[PROVIDED DATA Boundary: Start]

(** * WdRiscv::Memory and WdRiscv::InstId: a shallow embedding

    The data accessors of [class Memory] (Memory.hpp), its last-write
    recorder and its LR reservation table, followed by the instruction
    identity enumeration of InstId.hpp.

    Conventions.
    - [size_t] and [uint64_t] values are integers in [0, 2^64), [unsigned] and
      [uint32_t] values integers in [0, 2^32); the arithmetic that C++ performs
      modulo the word size is written with an explicit [mod].
    - A member function that mutates the object takes the memory and returns
      the memory it leaves behind next to its result.
    - [bool] results of the fallible accessors are refined: [ret_true] is
      [return true], [ret_false why] is [return false] where [why] names the
      [return false] statement that was taken, and [throws] is the
      [std::out_of_range] of [std::vector::at].
    - The code is embedded as compiled by the GNUmakefile, that is without
      [FAST_SLOPPY]. *)

From Stdlib Require Import ZArith Bool Lia.
From stdpp Require Import base option list gmap.

Local Open Scope Z_scope.

(** ** Machine integers *)

Definition size_t_max : Z := 2 ^ 64.
Definition uint32_max : Z := 2 ^ 32.

Definition is_size_t (x : Z) : Prop := 0 <= x < size_t_max.

(** [a + b] and [a - b] on [size_t]. *)
Definition size_t_add (a b : Z) : Z := (a + b) mod size_t_max.
Definition size_t_sub (a b : Z) : Z := (a - b) mod size_t_max.

(** The template parameter [T] of [read], [write] and [poke]:
    [uint8_t], [uint16_t], [uint32_t] or [uint64_t]. *)
Inductive width : Set := W1 | W2 | W4 | W8.

Definition sizeof (T : width) : Z :=
  match T with W1 => 1 | W2 => 2 | W4 => 4 | W8 => 8 end.

Definition bytes_of (T : width) : nat :=
  match T with W1 => 1 | W2 => 2 | W4 => 4 | W8 => 8 end%nat.

(** Values representable in [T]. *)
Definition fits (T : width) (v : Z) : Prop := 0 <= v < 2 ^ (8 * sizeof T).

#[global] Instance width_eq_dec : EqDecision width.
Proof. solve_decision. Defined.

(** ** Physical memory attributes *)

(** Modelled from the spec: class [Pma] is declared in PmaManager.hpp, which
    is not among the sources. The spec gives it the bitfields
    [{read, write, exec, mmr, iccm, dccm}] (the same six flags as
    [PageAttribs] in Memory.hpp), says that a page is mapped iff one of
    [read], [write], [exec] is set, and that [!=] compares the records
    bitwise. *)
Record Pma : Set := mkPma {
  read_ : bool;
  write_ : bool;
  exec_ : bool;
  reg_ : bool;
  iccm_ : bool;
  dccm_ : bool
}.

Definition isRead (p : Pma) : bool := read_ p.
Definition isWrite (p : Pma) : bool := write_ p.
Definition isExec (p : Pma) : bool := exec_ p.
Definition isMemMappedReg (p : Pma) : bool := reg_ p.
Definition isMapped (p : Pma) : bool := read_ p || write_ p || exec_ p.

#[global] Instance Pma_eq_dec : EqDecision Pma.
Proof. solve_decision. Defined.

(** [pma1 != pma2]. *)
Definition pma_differ (p q : Pma) : bool := bool_decide (p ≠ q).

(** Modelled from the spec: class [PmaManager] (PmaManager.hpp, not among the
    sources). [getPma] is total (an address outside the space has the unmapped
    attributes); [getMemMappedMask] is the write mask of the word containing
    the address. *)
Record PmaManager : Type := mkPmaManager {
  getPma : Z -> Pma;
  getMemMappedMask : Z -> Z
}.

(** ** Per-hart records *)

Module Reservation.
(** [struct Reservation]. *)
Record t : Set := mk {
  addr_ : Z;      (* size_t *)
  size_ : Z;      (* unsigned *)
  valid_ : bool
}.

(** The default member initialisers. *)
Definition init : t := mk 0 0 false.

(** [res.valid_ = false]. *)
Definition clear (res : t) : t := mk (addr_ res) (size_ res) false.
End Reservation.

Module LastWriteData.
(** [struct LastWriteData]. *)
Record t : Set := mk {
  size_ : Z;       (* unsigned *)
  addr_ : Z;       (* size_t *)
  value_ : Z;      (* uint64_t *)
  prevValue_ : Z   (* uint64_t *)
}.

Definition init : t := mk 0 0 0 0.
End LastWriteData.

(** ** The memory *)

(** The members of [class Memory] that the accessors below use. [data_] maps
    an offset from the [data_] pointer to the byte stored there; a byte that
    was never written is zero (the constructor zeroes the memory). The
    accessors do no bounds check of their own: an address outside the memory
    is refused through its attributes. *)
Record Memory : Type := mkMemory {
  size_ : Z;
  data_ : gmap Z Z;
  reservations_ : list Reservation.t;
  lastWriteData_ : list LastWriteData.t;
  pmaMgr_ : PmaManager
}.

Definition set_data (d : gmap Z Z) (m : Memory) : Memory :=
  mkMemory (size_ m) d (reservations_ m) (lastWriteData_ m) (pmaMgr_ m).

Definition set_reservations (rs : list Reservation.t) (m : Memory) : Memory :=
  mkMemory (size_ m) (data_ m) rs (lastWriteData_ m) (pmaMgr_ m).

Definition set_lastWriteData (ls : list LastWriteData.t) (m : Memory) : Memory :=
  mkMemory (size_ m) (data_ m) (reservations_ m) ls (pmaMgr_ m).

(** [setHartCount]: [std::vector::resize] keeps the leading elements and
    appends default-initialised ones. *)
Definition resize_to {A : Type} (n : nat) (d : A) (l : list A) : list A :=
  take n l ++ replicate (n - length l) d.

Definition setHartCount (count : nat) (m : Memory) : Memory :=
  set_lastWriteData (resize_to count LastWriteData.init (lastWriteData_ m))
    (set_reservations (resize_to count Reservation.init (reservations_ m)) m).

(** *** The backing store *)

(** [data_[a]], a [uint8_t]. *)
Definition byte_at (d : gmap Z Z) (a : Z) : Z := default 0 (d !! a) mod 256.

(** [*(reinterpret_cast<const T*>(data_ + a))] where [T] has [n] bytes: the
    bytes at [a], [a+1], ... taken in little-endian order. *)
Fixpoint load_le (d : gmap Z Z) (a : Z) (n : nat) : Z :=
  match n with
  | O => 0
  | S k => byte_at d a + 256 * load_le d (a + 1) k
  end.

(** [*(reinterpret_cast<T*>(data_ + a)) = v]. *)
Fixpoint store_le (d : gmap Z Z) (a : Z) (n : nat) (v : Z) : gmap Z Z :=
  match n with
  | O => d
  | S k => store_le (<[a := v mod 256]> d) (a + 1) k (v / 256)
  end.

Definition load (T : width) (a : Z) (m : Memory) : Z :=
  load_le (data_ m) a (bytes_of T).

Definition store (T : width) (a v : Z) (m : Memory) : Memory :=
  set_data (store_le (data_ m) a (bytes_of T) v) m.

(** *** Results *)

(** Which [return false] an accessor took. *)
Inductive fault : Set :=
| NoAccess      (* the gating attribute of the first byte is missing *)
| Straddle      (* the check made only for a misaligned address failed *)
| BadRegister.  (* refused by the memory-mapped register rules *)

Inductive ret (A : Type) : Type :=
| ret_true (a : A)
| ret_false (why : fault)
| throws.

Arguments ret_true {A} a.
Arguments ret_false {A} why.
Arguments throws {A}.

Definition returns_true {A} (r : ret A) : Prop :=
  match r with ret_true _ => True | _ => False end.

Definition returns_false {A} (r : ret A) : Prop :=
  match r with ret_false _ => True | _ => False end.

(** [address & (sizeof(T) - 1)], the misalignment test. *)
Definition misaligned (T : width) (address : Z) : bool :=
  negb (Z.land address (sizeof T - 1) =? 0).

(** [address + sizeof(T) - 1], the address of the last byte. *)
Definition last_byte (T : width) (address : Z) : Z :=
  size_t_sub (size_t_add address (sizeof T)) 1.

(** *** Memory-mapped registers *)

(** [getMemoryMappedMask], a [uint32_t]. *)
Definition getMemoryMappedMask (addr : Z) (m : Memory) : Z :=
  getMemMappedMask (pmaMgr_ m) addr mod uint32_max.

(** [doRegisterMasking]. *)
Definition doRegisterMasking (addr value : Z) (m : Memory) : Z :=
  let mask := getMemoryMappedMask addr m in
  Z.land value mask.

(** [readRegister]. *)
Definition readRegister (addr : Z) (m : Memory) : ret Z :=
  if negb (Z.land addr 3 =? 0) then ret_false BadRegister
  else ret_true (load W4 addr m).

(** [writeRegister]. The reference [lwd] is taken, by [at], before anything
    is stored. *)
Definition writeRegister (localHartId : nat) (addr value : Z) (m : Memory)
  : ret unit * Memory :=
  if negb (Z.land addr 3 =? 0) then (ret_false BadRegister, m)
  else
    let value := doRegisterMasking addr value m in
    match lastWriteData_ m !! localHartId with
    | None => (throws, m)
    | Some _ =>
        let prev := load W4 addr m in
        let m := store W4 addr value m in
        let lwd := LastWriteData.mk 4 addr value prev in
        (ret_true tt, set_lastWriteData (<[localHartId := lwd]> (lastWriteData_ m)) m)
    end.

(** *** Data reads *)

(** [read<T>]. *)
Definition read (T : width) (address : Z) (m : Memory) : ret Z :=
  let pma1 := getPma (pmaMgr_ m) address in
  if negb (isRead pma1) then ret_false NoAccess
  else if misaligned T address
          && pma_differ pma1 (getPma (pmaMgr_ m) (last_byte T address))
  then ret_false Straddle
  else if isMemMappedReg pma1 then
    if decide (T = W4) then readRegister address m else ret_false BadRegister
  else ret_true (load T address m).

(** [readByte]. *)
Definition readByte (address : Z) (m : Memory) : ret Z :=
  let pma := getPma (pmaMgr_ m) address in
  if negb (isRead pma) then ret_false NoAccess
  else if isMemMappedReg pma then ret_false BadRegister
  else ret_true (byte_at (data_ m) address).

Definition readHalfWord := read W2.
Definition readWord := read W4.
Definition readDoubleWord := read W8.

(** *** Data writes *)

(** [write<T>]. *)
Definition write (T : width) (localHartId : nat) (address value : Z) (m : Memory)
  : ret unit * Memory :=
  let pma1 := getPma (pmaMgr_ m) address in
  if negb (isWrite pma1) then (ret_false NoAccess, m)
  else if misaligned T address
          && pma_differ pma1 (getPma (pmaMgr_ m) (last_byte T address))
  then (ret_false Straddle, m)
  else if isMemMappedReg pma1 then
    if decide (T ≠ W4) then (ret_false BadRegister, m)
    else writeRegister localHartId address value m
  else
    match lastWriteData_ m !! localHartId with
    | None => (throws, m)
    | Some _ =>
        let lwd := LastWriteData.mk (sizeof T) address value (load T address m) in
        let m := set_lastWriteData (<[localHartId := lwd]> (lastWriteData_ m)) m in
        (ret_true tt, store T address value m)
    end.

(** [writeByte]. *)
Definition writeByte (localHartId : nat) (address value : Z) (m : Memory)
  : ret unit * Memory :=
  let pma := getPma (pmaMgr_ m) address in
  if negb (isWrite pma) then (ret_false NoAccess, m)
  else if isMemMappedReg pma then (ret_false BadRegister, m)
  else
    match lastWriteData_ m !! localHartId with
    | None => (throws, m)
    | Some _ =>
        let lwd := LastWriteData.mk 1 address value (byte_at (data_ m) address) in
        let m := set_lastWriteData (<[localHartId := lwd]> (lastWriteData_ m)) m in
        (ret_true tt, set_data (<[address := value mod 256]> (data_ m)) m)
    end.

Definition writeHalfWord := write W2.
Definition writeWord := write W4.
Definition writeDoubleWord := write W8.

[PROVIDED DATA Boundary: End]

- **EXERCISE AIM**
Every line from the line containing "Module LastWriteData." through the line containing "accessors do no" in the records above must be retyped exactly. Leave out the rest.

- **TASK ANSWER**
Module LastWriteData.
(** [struct LastWriteData]. *)
Record t : Set := mk {
  size_ : Z;       (* unsigned *)
  addr_ : Z;       (* size_t *)
  value_ : Z;      (* uint64_t *)
  prevValue_ : Z   (* uint64_t *)
}.

Definition init : t := mk 0 0 0 0.
End LastWriteData.

(** ** The memory *)

(** The members of [class Memory] that the accessors below use. [data_] maps
    an offset from the [data_] pointer to the byte stored there; a byte that
    was never written is zero (the constructor zeroes the memory). The
    accessors do no bounds check of their own: an address outside the memory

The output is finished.